Instance Access Control
Learn how to manage access control and role assignments for your FoundationaLLM instance.
Overview
Instance Access Control allows you to manage who can access your FoundationaLLM deployment and what actions they can perform. The system uses Role-Based Access Control (RBAC) to define permissions.
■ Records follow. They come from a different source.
(* ===== verification/CertAuth.v ===== *)
(** * Certificate checks of the nginx proxy

    [parseCert], [setKey] and [authenticate] of [docker/ssl/authorization.js]:
    the key a client presents (the MQTT password, the Authorization header or
    the [authorization] query argument) must be the common name of its TLS
    certificate.  The module-level variable [clientKey] is part of the state. *)

From S2P Require Import Prelude JsString JsNumber Messages MqttConnect.

Local Open Scope Z_scope.

(** ** Distinguished names *)

(** The loop of [parseCert] over the comma-separated pairs. *)
Fixpoint find_pair (key : jsstr) (pairs : list jsstr) : jsval :=
  match pairs with
  | [] => Str []
  | p :: ps =>
      let pair := split EQUALS p in
      if str_eqb (toUpperCase (default [] (pair !! 0%nat))) key
      then of_option (pair !! 1%nat)
      else find_pair key ps
  end.

(** [parseCert(cert, key)]; [None] is the TypeError of [undefined.length]. *)
Definition parseCert (cert : option jsstr) (key : jsstr) : option jsval :=
  match cert with
  | None => None
  | Some [] => Some (Str [])
  | Some cert => Some (find_pair key (split COMMA cert))
  end.

(** A distinguished name as nginx prints it: [N1=V1,N2=V2,...]. *)
Definition print_attr (a : jsstr * jsstr) : jsstr := fst a ++ EQUALS :: snd a.
Definition print_dn (attrs : list (jsstr * jsstr)) : jsstr := join COMMA (print_attr <$> attrs).

(** Attributes that need no escaping at the separators; a value may hold [=]. *)
Definition attr_ok (a : jsstr * jsstr) : Prop :=
  (COMMA ∉ fst a) /\ (EQUALS ∉ fst a) /\ (COMMA ∉ snd a).

(** The value of the first attribute with a name, whatever its case. *)
Fixpoint attr_value (key : jsstr) (attrs : list (jsstr * jsstr)) : jsstr :=
  match attrs with
  | [] => []
  | a :: attrs' => if str_eqb (toUpperCase (fst a)) key then snd a else attr_value key attrs'
  end.

Definition CN : jsstr := js "CN".

(** ** HTTP and WebSocket: [setKey] *)

Record request := Request {
  r_client_s_dn : option jsstr;          (* r.variables.ssl_client_s_dn *)
  r_authorization : option jsstr;        (* r.headersIn['Authorization'] *)
  r_uri : jsstr;
  r_args : list (jsstr * jsstr)          (* r.args, in property order *)
}.

(** [o && o.length]: a non-empty string. *)
Definition present (o : option jsstr) : bool :=
  match o with Some (_ :: _) => true | _ => false end.

(** What [setKey] logs and returns, with the new [clientKey]; [None] is a
    TypeError. *)
Definition setKey (clientKey : jsval) (r : request) : jsval * (list jsstr * option jsval) :=
  match (if bool_decide (clientKey = Str []) then parseCert (r_client_s_dn r) CN
         else Some clientKey) with
  | None => (clientKey, ([], None))
  | Some clientKey =>
      let auth := r_authorization r in
      if present auth && negb (bool_decide (of_option auth = clientKey)) then
        (clientKey, ([js "Authorization header does not match certificate"], Some (Str [])))
      else if startsWith (r_uri r) (js "/ws") && negb (present auth) then
        if existsb (fun a => str_eqb (fst a) (js "authorization")
                             && bool_decide (Str (snd a) = clientKey)) (r_args r)
        then (clientKey, ([], Some clientKey))
        else (clientKey, ([js "Authorization param does not match certificate"], Some (Str [])))
      else (clientKey, ([], Some clientKey))
  end.

(** The guard of the proxied locations ([snippets/verify-ssl-client.conf]):
    403 unless the certificate is verified and the key is not empty. *)
Definition verify_ssl_client (ssl_client_verify : jsstr) (auth_key : jsval) : bool :=
  str_eqb ssl_client_verify (js "SUCCESS") && truthy auth_key.

(** ** MQTT: [authenticate] *)

Record session := Session {
  s_client_s_dn : option jsstr;
  s_client_verify : option jsstr
}.

(** [!dn || !dn.length || !verify || verify != "SUCCESS"]. *)
Definition certificate_missing (s : session) : bool :=
  negb (present (s_client_s_dn s)) || negb (present (s_client_verify s))
  || negb (bool_decide (s_client_verify s = Some (js "SUCCESS"))).
(* ===== verification/ThingsProperties.v ===== *)
(** * What the Things service guarantees

    Transparency of the caches in orderly runs, and the four ways out of it that
    the code has: a changed key, a request between the two halves of a
    disconnection, another spelling of a channel identifier, and access by
    identifier after a thing is removed. *)

From S2P Require Import Prelude JsString ThingsCache Things ThingsSafety.
From stdpp Require Import gmap sets.

Section Properties.
Context {S : Type} `{HS : Caches S} {HSok : CachesOk S} {U : Uuid} {HU : UuidOk U}.
(** The thing with a key is connected to a channel, in the tables. *)
Definition may_access (d : database) (ch key t : text) : Prop :=
  exists u o, canon ch = Some u /\ things d !! (t, o) = Some key /\ (u, t, o) ∈ connections d.

Lemma has_thing_spec issued d c ch key t :
  inv issued d c -> has_thing d ch key = Some t <-> may_access d ch key t.
Proof.
  intros Hi. unfold has_thing. pose proof (fun t => RetrieveByKey_Some d key t (inv_keys _ _ _ Hi)) as Hk.
  split.
  - destruct (RetrieveByKey d key) as [t'|]; [|done].
    destruct (has_thing_by_id d ch t') eqn:Hc; [|done]. intros [= ->].
    destruct (proj1 (Hk t) eq_refl) as [o Ho].
    apply has_thing_by_id_spec in Hc as (u & v & Hu & Hv & [o' Ho']%connected_spec).
    destruct (inv_thing _ _ _ Hi _ _ _ Ho) as [Hv' _]. simplify_eq.
    destruct (inv_conn _ _ _ Hi _ _ _ Ho') as [_ [k' Hk']].
    assert (o' = o) as -> by exact (inv_owner _ _ _ Hi _ _ _ _ _ Hk' Ho). by exists u, o.
  - intros (u & o & Hu & Ho & Hc). rewrite (proj2 (Hk t)) by by exists o.
    rewrite (proj2 (has_thing_by_id_spec d ch t)); [done|].
    exists u, t. split_and!; [done| |apply connected_spec; by exists o].
    by eapply inv_thing.
Qed.

Abbreviation inv_of issued sv := (inv issued (db sv) (cache sv)).

(** A hit in the caches. *)
Lemma cached_access sv ch key t :
  cached_id sv key = Some t -> cached_conn sv ch t = true -> CanAccessByKey ch key sv = (sv, Ok t).
Proof. intros H1 H2. unfold CanAccessByKey, hasThing. by rewrite H1, H2. Qed.

Lemma hit_is_granted issued sv ch key t :
  inv_of issued sv -> plain_id ch -> hasThing sv ch key = Some t -> has_thing (db sv) ch key = Some t.
Proof.
  intros Hi Hch. unfold hasThing, cached_id, cached_conn. destruct (up sv); [|done].
  destruct (tc_id (cache sv) key) as [t'|] eqn:Hk; [|done]. simpl.
  destruct (cc_has (cache sv) ch t') eqn:Hc; [|done]. intros [= ->].
  destruct (inv_tc _ _ _ Hi _ _ Hk) as [_ [o Ho]].
  destruct (inv_cc _ _ _ Hi _ _ Hc) as [_ Himp].
  destruct (proj1 (connected_spec _ _ _) (Himp _ _ Ho)) as [o' Ho'].
  apply (has_thing_spec _ _ _ _ _ _ Hi). exists ch, o.
  destruct (inv_conn _ _ _ Hi _ _ _ Ho') as [Hcan [k' Hk']].
  assert (o' = o) as -> by exact (inv_owner _ _ _ Hi _ _ _ _ _ Hk' Ho). done.
Qed.

Lemma can_access_spec issued sv ch key t :
  inv_of issued sv -> plain_id ch ->
  snd (CanAccessByKey ch key sv) = Ok t <-> may_access (db sv) ch key t.
Proof.
  intros Hi Hch. rewrite <- (has_thing_spec _ _ _ _ _ _ Hi). unfold CanAccessByKey.
  destruct (hasThing sv ch key) as [t'|] eqn:Hh.
  - rewrite (hit_is_granted _ _ _ _ _ Hi Hch Hh). simpl. naive_solver.
  - destruct (has_thing (db sv) ch key); simpl; naive_solver.
Qed.

Lemma identify_spec issued sv key t :
  inv_of issued sv ->
  snd (Identify key sv) = Ok t <-> exists o, things (db sv) !! (t, o) = Some key.
Proof.
  intros Hi. rewrite <- RetrieveByKey_Some by (by eapply inv_keys). unfold Identify, cached_id.
  destruct (if up sv then tc_id (cache sv) key else None) as [t'|] eqn:Hc.
  - destruct (up sv); [|done]. destruct (inv_tc _ _ _ Hi _ _ Hc) as [_ Ho].
    apply (RetrieveByKey_Some _ _ _ (inv_keys _ _ _ Hi)) in Ho. rewrite Ho. simpl. naive_solver.
  - destruct (RetrieveByKey (db sv) key); simpl; naive_solver.
Qed.

Variable auth : text -> option text.

Abbreviation orderly_reach := (orderly_reach auth).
Accessing Instance Access Control
- In the Management Portal sidebar, click Instance Access Control under the Security section
- The role assignments page loads, showing all current assignments
Role Assignments Table
The table displays role assignments grouped by role:
| Column | Description |
|---|---|
| Name | Principal name and email (if available) |
| Type | Principal type (User, Group, Service Principal) |
| Scope | Resource scope for the assignment |
| Delete | Remove the assignment |
Principal Type Icons
| Icon | Type |
|---|---|
| 👤 | User |
| 👥 | Group |
| ✓ | Service Principal |
Role Groups
Assignments are grouped by role, with an expandable header showing:
- Role display name
- Role description (hover over info icon)
Available Roles
| Role | Description |
|---|---|
| Owner | Full access to all resources |
| Contributor | Create and manage resources (cannot manage access) |
| Reader | View resources only |
| User Access Administrator | Manage role assignments |
Creating a Role Assignment
- Click Create Role Assignment at the top right of the page
- Navigate to the role assignment creation form
Role Assignment Configuration
TODO: Document the specific fields in the role assignment creation form, which may include:
| Field | Description |
|---|---|
| Principal Type | User, Group, or Service Principal |
| Principal ID | Azure AD Object ID or email |
| Role | Role to assign |
| Scope | Resource scope for the assignment |
Specifying Principals
Users
- Select User as the principal type
- Enter the user's email address or Object ID
- The system validates the principal exists
Groups
- Select Group as the principal type
- Enter the security group's Object ID
- All group members inherit the role
Service Principals
- Select Service Principal as the principal type
- Enter the service principal's Object ID
- Used for application/service access
Selecting Scope
Scope determines which resources the role applies to:
| Scope Level | Description |
|---|---|
| Instance | Entire FoundationaLLM instance |
| Resource Provider | All resources of a type (e.g., all agents) |
| Resource | Specific resource (e.g., one agent) |
Scope Format Examples:
- Instance:
/ - All Agents:
providers/FoundationaLLM.Agent - Specific Agent:
providers/FoundationaLLM.Agent/agents/my-agent
Deleting a Role Assignment
- Locate the assignment in the table
- Click the Trash icon (🗑️)
- Confirm deletion in the dialog: "Are you sure you want to delete the role assignment for [principal name]?"
- Click Yes to confirm
Warning: Removing access immediately prevents the principal from performing actions. Ensure this is intended before confirming.
Refreshing the List
Click the Refresh button (🔄) at the top of the table to reload role assignments.
Common Access Patterns
Administrator Access
Grant full administrative access:
- Role: Owner
- Scope: Instance level (
/) - Principal: Admin user or admin group
Developer Access
Grant agent development access:
- Role: Contributor
- Scope: Agent resource provider
- Principal: Developer group
Read-Only Access
Grant view-only access:
- Role: Reader
- Scope: Appropriate level
- Principal: Viewer group
Portal Access
For portal access specifically:
Best Practices
Use Groups Over Individual Users
- Create Azure AD security groups for role-based teams
- Assign roles to groups instead of individual users
- Simplifies management as team membership changes
Apply Least Privilege
- Grant the minimum permissions needed
- Use specific scopes rather than instance-wide
- Review and remove unnecessary assignments regularly
Document Assignments
- Maintain records of who has what access and why
- Review assignments during security audits
- Update documentation when roles change
Regular Review
- Periodically audit role assignments
- Remove access for departed team members
- Verify service principal access is still needed
Troubleshooting
User Cannot Access Expected Resources
- Verify role assignment exists
- Check the scope includes the resource
- Ensure the user/group is correct
- User may need to sign out and back in
Role Assignment Not Working
- Verify principal ID is correct
- Check for typos in scope
- Ensure Azure AD sync is current
- Review for conflicting assignments
Cannot Create Role Assignment
- Verify you have User Access Administrator role
- Check you have permission on the target scope
- Ensure the principal exists in Azure AD